Saved data entries
(* ===== verification/AdmissionSpec.v ===== *)
(** * What lets a run start (properties of Risk.v, Admission.v, Governance.v, DagRun.v) *)
From S2P Require Import Prelude Storage Graph GraphSpec EngineStore Throttle Authz AuthzSpec Risk Runtime.
From S2P Require Import Governance Human Admission DagRun DagInv DagStore DagSpec Lifecycle.

(** ** Scores and thresholds *)
Definition ordered (t : RiskThresholds) : Prop := 0 < SandboxScore t < ApprovalScore t /\ ApprovalScore t < BlockScore t.
Lemma normalizeRiskPolicy_ordered p p' : normalizeRiskPolicy p = inl p' -> ordered (Thresholds p').
Proof.
  unfold normalizeRiskPolicy. set (t := mkThresholds _ _ _).
  assert (0 < SandboxScore t) as Hp.
  { unfold t. cbn [SandboxScore]. destruct (SandboxScore (Thresholds p) <=? 0) eqn:E; [done|]. by apply Z.leb_gt. }
  clearbody t. destruct (Z.leb_spec (ApprovalScore t) (SandboxScore t)); [done|].
  destruct (Z.leb_spec (BlockScore t) (ApprovalScore t)); [done|]. intros [= <-]. unfold ordered. simpl. lia.
Qed.

Section risk.
Context {F : Type} `{MapOrder} (decode : bytes -> option json).

(** The verdict follows the score. *)
Lemma evaluateRisk_verdict t ctxTenant p runID (g : WorkflowGraph F) input : ordered t ->
  let rep := evaluateRisk decode t ctxTenant p runID g input in
  (wk_Allowed rep = true <-> wk_Score rep < ApprovalScore t) /\
  (wk_Action rep = RiskActionRequireApproval <-> ApprovalScore t <= wk_Score rep < BlockScore t) /\
  (wk_Action rep = RiskActionBlock <-> BlockScore t <= wk_Score rep).
Proof.
  intros Ho rep. unfold ordered in Ho. unfold rep, evaluateRisk. simpl. set (s := riskScore _). unfold riskActionForScore.
  rewrite bool_decide_eq_true.
  destruct (Z.leb_spec (BlockScore t) s); [|destruct (Z.leb_spec (ApprovalScore t) s); [|destruct (Z.leb_spec (SandboxScore t) s)]];
    (refine (conj _ (conj _ _)); split; intros Hx; try (destruct Hx as [Hx|Hx]); try discriminate Hx; try lia; auto).
Qed.
End risk.

Section gate.
#[local] Set Default Proof Using "Type*".
Context {S F A : Type} `{Store S} `{!StoreLaws S} `{ArtifactStore A} `{Ambient} `{MapOrder} `{EngineJSON}.
Context (decode : bytes -> option json).
Implicit Types (r : Runner S F A) (g : WorkflowGraph F).

Lemma EvaluateWorkflowRisk_ordered ctx runID g input r r' rep :
  EvaluateWorkflowRisk decode ctx runID g input r = (r', inl rep) ->
  exists t ctxTenant p, ordered t /\ rep = evaluateRisk decode t ctxTenant p runID g input.
Proof.
  unfold EvaluateWorkflowRisk. destruct (GetRiskPolicy r) as [r1 [p|err]]; [|done].
  destruct (normalizeRiskPolicy _) as [p'|err] eqn:E; [|done]. intros [= _ <-].
  eexists _, _, _. split; [by eapply normalizeRiskPolicy_ordered|done].
Qed.

(** A human approved the escalated run. *)
Definition approved (runID : string) r : Prop :=
  exists t, findHumanTask runID "" 0 HumanTaskSourceRisk r = inl (Some t) /\ ht_Status t = HumanTaskApproved.

Lemma enforceRisk_allowed ctx now runID g input r r' rep :
  evaluateAndEnforceRisk decode ctx now runID g input r = (r', inl rep) -> wk_Allowed rep = true ->
  exists rep0 r0, EvaluateWorkflowRisk decode ctx runID g input r = (r0, inl rep0) /\
    (wk_Score rep0 < ApprovalScore (wk_Thresholds rep0) \/
     wk_Score rep0 < BlockScore (wk_Thresholds rep0) /\ approved runID r0).
Proof.
  unfold evaluateAndEnforceRisk. destruct (EvaluateWorkflowRisk _ _ _ _ _ r) as [r0 [rep0|err]] eqn:E; [|done].
  intros [= _ <-] Ha. exists rep0, r0. split; [done|].
  apply EvaluateWorkflowRisk_ordered in E as (t&ct&p&Ho&Hrep).
  destruct (evaluateRisk_verdict decode t ct p runID g input Ho) as (V1&V2&_). rewrite <- Hrep in V1, V2.
  assert (wk_Thresholds rep0 = t) as -> by by rewrite Hrep.
  destruct (decide (wk_Action rep0 = RiskActionRequireApproval)) as [Hr|]; [|left; by apply V1].
  apply V2 in Hr as [? Hb]. destruct (findHumanTask _ _ _ _ r0) as [[task|]|err] eqn:Et; [|left; by apply V1..].
  right. split; [done|]. exists task. split; [done|]. unfold humanVerdict in Ha.
  destruct (decide (ht_Status task = HumanTaskApproved)); [done|]. exfalso.
  repeat case_decide; try discriminate Ha; simpl in Ha; apply V1 in Ha; lia.
Qed.

(** C9: A run enters the loop only if its graph is valid, the authorization policy allows it
    and every step of it, and its risk score stays below the approval threshold or, below the
    blocking threshold, a human has approved it. *)
Theorem beginRun_gated ctx parent now runID g input spec cache r cfg st :
  beginRun decode ctx parent now runID g input spec cache r = inl (cfg, st) ->
  Validate g = None /\
  (exists bundle, (GetAuthorizationPolicy r).2 = inl bundle /\
     let p := default noPrincipal (PrincipalFrom ctx) in
     allowedBy (Rules (default noBundle bundle)) (normalizeRequest (startRequest (cx_TenantID ctx) p runID g)) /\
     forall n, n ∈ Nodes g -> TrimSpace (nd_Topic n) <> "" \/ TrimSpace (RequiredCapability n) <> "" ->
       allowedBy (Rules (default noBundle bundle)) (normalizeRequest (stepRequest (cx_TenantID ctx) p runID g n))) /\
  exists rep r0, EvaluateWorkflowRisk decode ctx runID g input (authorizeWorkflow ctx now runID g r).1 = (r0, inl rep) /\
    (wk_Score rep < ApprovalScore (wk_Thresholds rep) \/
     wk_Score rep < BlockScore (wk_Thresholds rep) /\ approved runID r0).
Proof.
  unfold beginRun. destruct (Validate g); [done|]. destruct (authorizeWorkflow ctx now runID g r) as [ra [rep|err]] eqn:Ea; [|done].
  destruct (evaluateAndEnforceRisk _ _ _ _ _ _ ra) as [rb [rep'|err]] eqn:Er; [|done].
  destruct (negb _) eqn:Eal.
  - destruct (decide _); [|done]. by destruct (stageRiskApproval _ _ _ _ _ _ _ _) as [? [?|?]].
  - apply negb_false_iff in Eal. intros _. split; [done|]. split; [|by apply (enforceRisk_allowed _ _ _ _ _ _ _ _ Er)].
    unfold authorizeWorkflow, EvaluateWorkflowAuthorization in Ea.
    destruct (GetAuthorizationPolicy r) as [rg [b|err]]; [|done]. exists b. split; [done|].
    destruct (wr_Allowed _) eqn:Ew in Ea; [|done].
    by apply evaluateWorkflow_spec in Ew.
Qed.
End gate.

(** ** Access and cancellation *)
Section access.
#[local] Set Default Proof Using "Type*".
Context {S F A : Type} `{Store S} `{!StoreLaws S} `{ArtifactStore A} `{Ambient} `{MapOrder} `{EngineJSON}.
Implicit Types r : Runner S F A.

(** The tenant of the run is the caller's and in its scopes; a run without a tenant is open. *)
Definition mayAccess (ctx : Ctx) (run : Run) : Prop :=
  let resource := TrimSpace (r_TenantID run) in
  resource = "" \/
  effectiveTenantFromContext ctx = resource /\
  forall p, PrincipalFrom ctx = Some p -> p_TenantScopes p = [] \/ exists s, s ∈ p_TenantScopes p /\ globs s resource.

(** Nothing but audit records and drawn identifiers changes. *)
Definition audited r r' : Prop := kept r r' /\ rn_cancels r' = rn_cancels r.
Lemma putJSONKV_cancels {T} `{JSON T} k (v : T) r : rn_cancels (putJSONKV k v r).1 = rn_cancels r.
Proof. unfold putJSONKV, onStore. destruct (marshal v); [|done]. by destruct (PutKV _ _ _). Qed.
Lemma audited_audit ctx now rec r : audited r (appendAuditRecord ctx now rec r).
Proof.
  split; [apply kept_audit|]. unfold appendAuditRecord. destruct (decide (TrimSpace (au_ID rec) = "")); simpl.
  all: destruct (decide (TrimSpace (au_Action rec) = "")); [done|].
  all: match goal with |- context [putJSONKV ?k ?v ?x] => pose proof (putJSONKV_cancels k v x) as Hk;
         destruct (putJSONKV k v x) as [r1 [err|]] end; [exact Hk|].
  all: destruct (indexIDs _ r1); [|exact Hk]; by rewrite putJSONKV_cancels.
Qed.

Lemma ensureAccess_spec ctx now run action r :
  ((ensureRunTenantAccess ctx now run action r).2 = None <-> mayAccess ctx run) /\
  audited r (ensureRunTenantAccess ctx now run action r).1.
Proof.
  unfold ensureRunTenantAccess, mayAccess. set (res := TrimSpace (r_TenantID run)). set (caller := effectiveTenantFromContext ctx).
  destruct (decide (res = "")) as [|Hres]; [split; [tauto|done]|].
  destruct (decide (caller = "")) as [Hc|Hc]; [split; [|apply audited_audit]; split; [done|intros [?|[? _]]; congruence]|].
  destruct (decide (caller <> res)) as [Hn|Hn]; [split; [|apply audited_audit]; split; [done|intros [?|[? _]]; congruence]|].
  apply dec_stable in Hn. rewrite Hn.
  assert (forall scopes, existsb (matchPattern res) scopes = true <-> exists s, s ∈ scopes /\ globs s res) as Hex.
  { intros scopes. rewrite existsb_elem. by setoid_rewrite matchPattern_spec. }
  case_decide as Hd; (split; [|apply audited_audit]); cbn [snd].
  - split; [done|]. intros [?|[_ Hp]]; [done|]. destruct (PrincipalFrom ctx) as [p|]; [|by destruct Hd].
    destruct Hd as [Hd1 Hd2]. destruct (Hp p eq_refl) as [?|Hs%Hex]; congruence.
  - split; [|done]. intros _. right. split; [done|]. intros p Hp. rewrite Hp in Hd.
    destruct (decide (p_TenantScopes p = [])) as [|Hne]; [by left|right]. apply Hex.
    destruct (existsb _ _); [done|]. by destruct Hd.
Qed.

(** Access to a run is granted exactly when the run has no tenant, or its tenant is the
    caller's and matches a scope of a principal that has scopes; the check changes no run and
    no node execution. *)
Theorem ensureRunTenantAccess_exact ctx now run action r :
  ((ensureRunTenantAccess ctx now run action r).2 = None <-> mayAccess ctx run) /\
  obs_eq (rn_store r) (rn_store (ensureRunTenantAccess ctx now run action r).1).
Proof. destruct (ensureAccess_spec ctx now run action r) as [Ha [[Hk _] _]]. by split. Qed.

(** C40: Cancelling returns without an error only for a run the caller may access; a run that
    has ended stays as it is, any other is stored as cancelled and the context of its loop is
    closed.  No other run changes. *)
Theorem CancelRun_effect ctx now runID reason r r' run :
  GetRun (TrimSpace runID) (rn_store r) = Some run -> r_RunID run = TrimSpace runID ->
  CancelRun ctx now runID reason r = (r', None) ->
  mayAccess ctx run /\
  (if decide (r_Status run = RunStatusSucceeded \/ r_Status run = RunStatusFailed)
   then GetRun (TrimSpace runID) (rn_store r') = Some run
   else isCanceled (TrimSpace runID) r' = true /\
        forall c, rn_cancels r !! TrimSpace runID = Some c -> c ∈ rn_canceled r') /\
  forall id, id <> TrimSpace runID -> GetRun id (rn_store r') = GetRun id (rn_store r).
Proof.
  unfold CancelRun. intros Hrun Hid. destruct (decide (TrimSpace runID = "")); [done|]. rewrite Hrun.
  destruct (ensureAccess_spec ctx now run "run.cancel" r) as [Ha [[[Hg _] _] Hc]].
  destruct (ensureRunTenantAccess _ _ _ _ r) as [r1 [err|]]; [done|]. simpl in *. intros Hx.
  split; [by apply Ha|]. revert Hx.
  assert (forall r2 c, rn_cancels r2 = rn_cancels r -> rn_cancels r !! TrimSpace runID = Some c ->
    c ∈ rn_canceled (cancelRunContext (TrimSpace runID) r2)) as Hctx.
  { intros r2 c E Ec. unfold cancelRunContext. rewrite E, Ec. simpl. set_solver. }
  assert (forall r2, rn_store (cancelRunContext (TrimSpace runID) r2) = rn_store r2) as Hst.
  { intros r2. unfold cancelRunContext. by destruct (rn_cancels r2 !! TrimSpace runID). }
  case_decide as Hd; [intros [= <-]; split; [by rewrite Hg|auto]|]. case_decide as Hd2.
  - intros [= <-]. split; [split; [|by intros c; apply Hctx]|intros id _; by rewrite Hst].
    unfold isCanceled. rewrite Hst, Hg, Hrun. by apply bool_decide_eq_true.
  - set (run' := set_r_EndedAt _ _). destruct (onStore_store (UpdateRun run') r1) as (Es&_&Ee).
    unfold onStore in *. destruct (UpdateRun run' (rn_store r1)) as [s2 err] eqn:Eu. simpl in Es, Ee. destruct err; [done|].
    assert (forall id, GetRun id s2 = if decide (id = TrimSpace runID) then Some run' else GetRun id (rn_store r)) as Hget.
    { intros id. pose proof (law_run_runs run' (rn_store r1) id) as Hl. rewrite Eu in Hl. simpl in Hl. rewrite Hl, Hg.
      unfold run'. simpl. rewrite Hid. destruct (decide (id = TrimSpace runID)); [by rewrite decide_True|by rewrite decide_False by naive_solver]. }
    intros [= <-]. match goal with |- context [emit ?a ?b ?c ?d ?e ?f ?g ?h] =>
      destruct (kept_emit a b c d e f g h) as [[Hk _] Hcc] end. split; [split|].
    + unfold isCanceled. rewrite Hk, Hst. simpl. rewrite Hget, decide_True by done. by apply bool_decide_eq_true.
    + intros c Ec. rewrite Hcc. by apply Hctx.
    + intros id Hne. rewrite Hk, Hst. simpl. by rewrite Hget, decide_False.
Qed.
End access.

▶ DIRECTIONS FOR THIS TASK: Beginning with the line that has "Theorem CancelRun_effect ctx" and ending with the line that has "(if decide (r_Status", set down the lines above exactly and include no others.

▶ EXPECTED OUTPUT:
Theorem CancelRun_effect ctx now runID reason r r' run :
  GetRun (TrimSpace runID) (rn_store r) = Some run -> r_RunID run = TrimSpace runID ->
  CancelRun ctx now runID reason r = (r', None) ->
  mayAccess ctx run /\
  (if decide (r_Status run = RunStatusSucceeded \/ r_Status run = RunStatusFailed)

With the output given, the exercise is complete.